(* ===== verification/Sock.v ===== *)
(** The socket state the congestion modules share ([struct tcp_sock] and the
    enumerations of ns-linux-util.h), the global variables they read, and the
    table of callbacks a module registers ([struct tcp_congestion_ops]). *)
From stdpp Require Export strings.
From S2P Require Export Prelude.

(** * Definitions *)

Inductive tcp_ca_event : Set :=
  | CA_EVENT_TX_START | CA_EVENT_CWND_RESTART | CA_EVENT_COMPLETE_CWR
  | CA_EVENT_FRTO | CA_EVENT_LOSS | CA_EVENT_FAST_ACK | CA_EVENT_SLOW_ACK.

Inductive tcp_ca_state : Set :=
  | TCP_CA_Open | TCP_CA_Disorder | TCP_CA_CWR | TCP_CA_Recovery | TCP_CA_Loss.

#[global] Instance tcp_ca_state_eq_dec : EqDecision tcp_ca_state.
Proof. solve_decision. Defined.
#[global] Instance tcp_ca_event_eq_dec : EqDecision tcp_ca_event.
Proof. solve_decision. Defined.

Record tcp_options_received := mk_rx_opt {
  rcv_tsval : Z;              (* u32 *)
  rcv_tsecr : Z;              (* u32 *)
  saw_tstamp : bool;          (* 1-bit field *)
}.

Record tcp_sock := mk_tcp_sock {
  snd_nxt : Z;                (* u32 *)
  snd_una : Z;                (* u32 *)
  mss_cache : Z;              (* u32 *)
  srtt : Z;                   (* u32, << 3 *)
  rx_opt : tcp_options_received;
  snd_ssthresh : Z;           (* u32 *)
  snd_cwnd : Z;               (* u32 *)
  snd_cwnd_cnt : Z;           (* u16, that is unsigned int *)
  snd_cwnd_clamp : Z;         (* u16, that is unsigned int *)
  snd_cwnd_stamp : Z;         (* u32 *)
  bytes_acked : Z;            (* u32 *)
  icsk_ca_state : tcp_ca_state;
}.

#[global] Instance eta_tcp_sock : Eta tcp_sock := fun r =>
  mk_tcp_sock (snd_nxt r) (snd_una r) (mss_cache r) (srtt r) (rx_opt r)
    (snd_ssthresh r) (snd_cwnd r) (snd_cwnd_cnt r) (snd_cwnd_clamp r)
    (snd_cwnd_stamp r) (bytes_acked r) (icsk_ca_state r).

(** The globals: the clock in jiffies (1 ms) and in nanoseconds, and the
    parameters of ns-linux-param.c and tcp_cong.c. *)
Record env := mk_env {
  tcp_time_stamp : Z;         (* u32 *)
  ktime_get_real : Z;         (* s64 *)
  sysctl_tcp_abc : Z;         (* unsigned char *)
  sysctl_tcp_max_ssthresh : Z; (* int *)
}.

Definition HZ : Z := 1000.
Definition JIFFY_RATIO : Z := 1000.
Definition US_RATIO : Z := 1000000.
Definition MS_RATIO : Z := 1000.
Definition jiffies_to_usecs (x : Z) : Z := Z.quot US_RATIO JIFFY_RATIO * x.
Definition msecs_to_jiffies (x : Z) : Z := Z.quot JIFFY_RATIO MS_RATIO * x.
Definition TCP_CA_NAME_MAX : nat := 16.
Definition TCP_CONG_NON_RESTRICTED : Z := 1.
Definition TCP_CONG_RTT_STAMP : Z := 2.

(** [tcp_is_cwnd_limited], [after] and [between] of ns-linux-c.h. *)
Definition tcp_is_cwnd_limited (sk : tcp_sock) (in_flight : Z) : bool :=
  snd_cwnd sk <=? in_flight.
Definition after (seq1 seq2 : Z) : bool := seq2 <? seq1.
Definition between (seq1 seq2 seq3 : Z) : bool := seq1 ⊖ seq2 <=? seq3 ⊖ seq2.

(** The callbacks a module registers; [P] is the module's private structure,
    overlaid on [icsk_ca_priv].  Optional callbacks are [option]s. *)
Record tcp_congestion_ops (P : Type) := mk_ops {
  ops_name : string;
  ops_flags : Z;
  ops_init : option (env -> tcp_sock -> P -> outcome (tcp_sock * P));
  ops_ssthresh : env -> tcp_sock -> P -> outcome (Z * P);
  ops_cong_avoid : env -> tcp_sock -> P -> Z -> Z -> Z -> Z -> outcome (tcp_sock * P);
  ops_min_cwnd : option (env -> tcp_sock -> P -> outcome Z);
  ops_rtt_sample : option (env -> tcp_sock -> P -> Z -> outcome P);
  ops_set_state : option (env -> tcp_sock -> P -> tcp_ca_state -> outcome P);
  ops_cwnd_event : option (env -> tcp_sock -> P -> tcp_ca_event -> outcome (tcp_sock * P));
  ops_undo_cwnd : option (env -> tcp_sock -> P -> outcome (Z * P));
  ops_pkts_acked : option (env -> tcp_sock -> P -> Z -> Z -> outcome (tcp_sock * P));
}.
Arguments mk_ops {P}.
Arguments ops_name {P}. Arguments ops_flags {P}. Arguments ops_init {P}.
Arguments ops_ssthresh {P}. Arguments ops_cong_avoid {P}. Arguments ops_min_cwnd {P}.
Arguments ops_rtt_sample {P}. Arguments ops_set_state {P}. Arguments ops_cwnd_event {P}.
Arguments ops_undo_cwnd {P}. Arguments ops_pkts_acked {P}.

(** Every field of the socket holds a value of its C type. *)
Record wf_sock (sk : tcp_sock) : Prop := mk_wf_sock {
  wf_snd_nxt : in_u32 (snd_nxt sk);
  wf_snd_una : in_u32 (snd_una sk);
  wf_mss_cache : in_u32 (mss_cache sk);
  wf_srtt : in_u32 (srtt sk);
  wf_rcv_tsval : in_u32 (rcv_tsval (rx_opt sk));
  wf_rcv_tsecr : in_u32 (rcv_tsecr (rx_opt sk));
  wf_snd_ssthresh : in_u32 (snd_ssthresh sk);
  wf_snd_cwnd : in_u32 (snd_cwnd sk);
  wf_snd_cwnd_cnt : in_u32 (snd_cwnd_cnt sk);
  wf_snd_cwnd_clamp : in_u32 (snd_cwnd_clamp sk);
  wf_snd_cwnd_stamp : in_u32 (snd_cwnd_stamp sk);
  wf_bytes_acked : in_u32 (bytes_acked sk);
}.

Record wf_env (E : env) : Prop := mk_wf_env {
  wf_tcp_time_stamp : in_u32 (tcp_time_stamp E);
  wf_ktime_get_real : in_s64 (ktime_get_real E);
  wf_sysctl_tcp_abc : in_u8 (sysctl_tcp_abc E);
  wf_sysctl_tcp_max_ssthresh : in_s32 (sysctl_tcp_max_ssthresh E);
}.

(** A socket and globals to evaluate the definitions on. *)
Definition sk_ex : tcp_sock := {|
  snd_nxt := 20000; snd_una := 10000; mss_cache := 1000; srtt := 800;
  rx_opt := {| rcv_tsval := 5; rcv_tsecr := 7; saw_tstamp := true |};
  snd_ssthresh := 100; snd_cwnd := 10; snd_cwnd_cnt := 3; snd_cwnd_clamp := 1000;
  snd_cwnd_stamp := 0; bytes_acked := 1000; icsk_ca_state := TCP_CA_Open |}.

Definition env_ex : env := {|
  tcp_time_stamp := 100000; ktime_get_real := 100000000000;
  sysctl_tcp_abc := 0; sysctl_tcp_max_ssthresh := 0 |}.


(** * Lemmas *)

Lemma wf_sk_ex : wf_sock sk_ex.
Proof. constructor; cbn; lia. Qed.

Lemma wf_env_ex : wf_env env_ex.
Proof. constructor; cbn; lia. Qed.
■ ■ ■
### What is needed
Go through the entries and copy every line that has "EqDecision".

### Exercise output
#[global] Instance tcp_ca_state_eq_dec : EqDecision tcp_ca_state.
#[global] Instance tcp_ca_event_eq_dec : EqDecision tcp_ca_event.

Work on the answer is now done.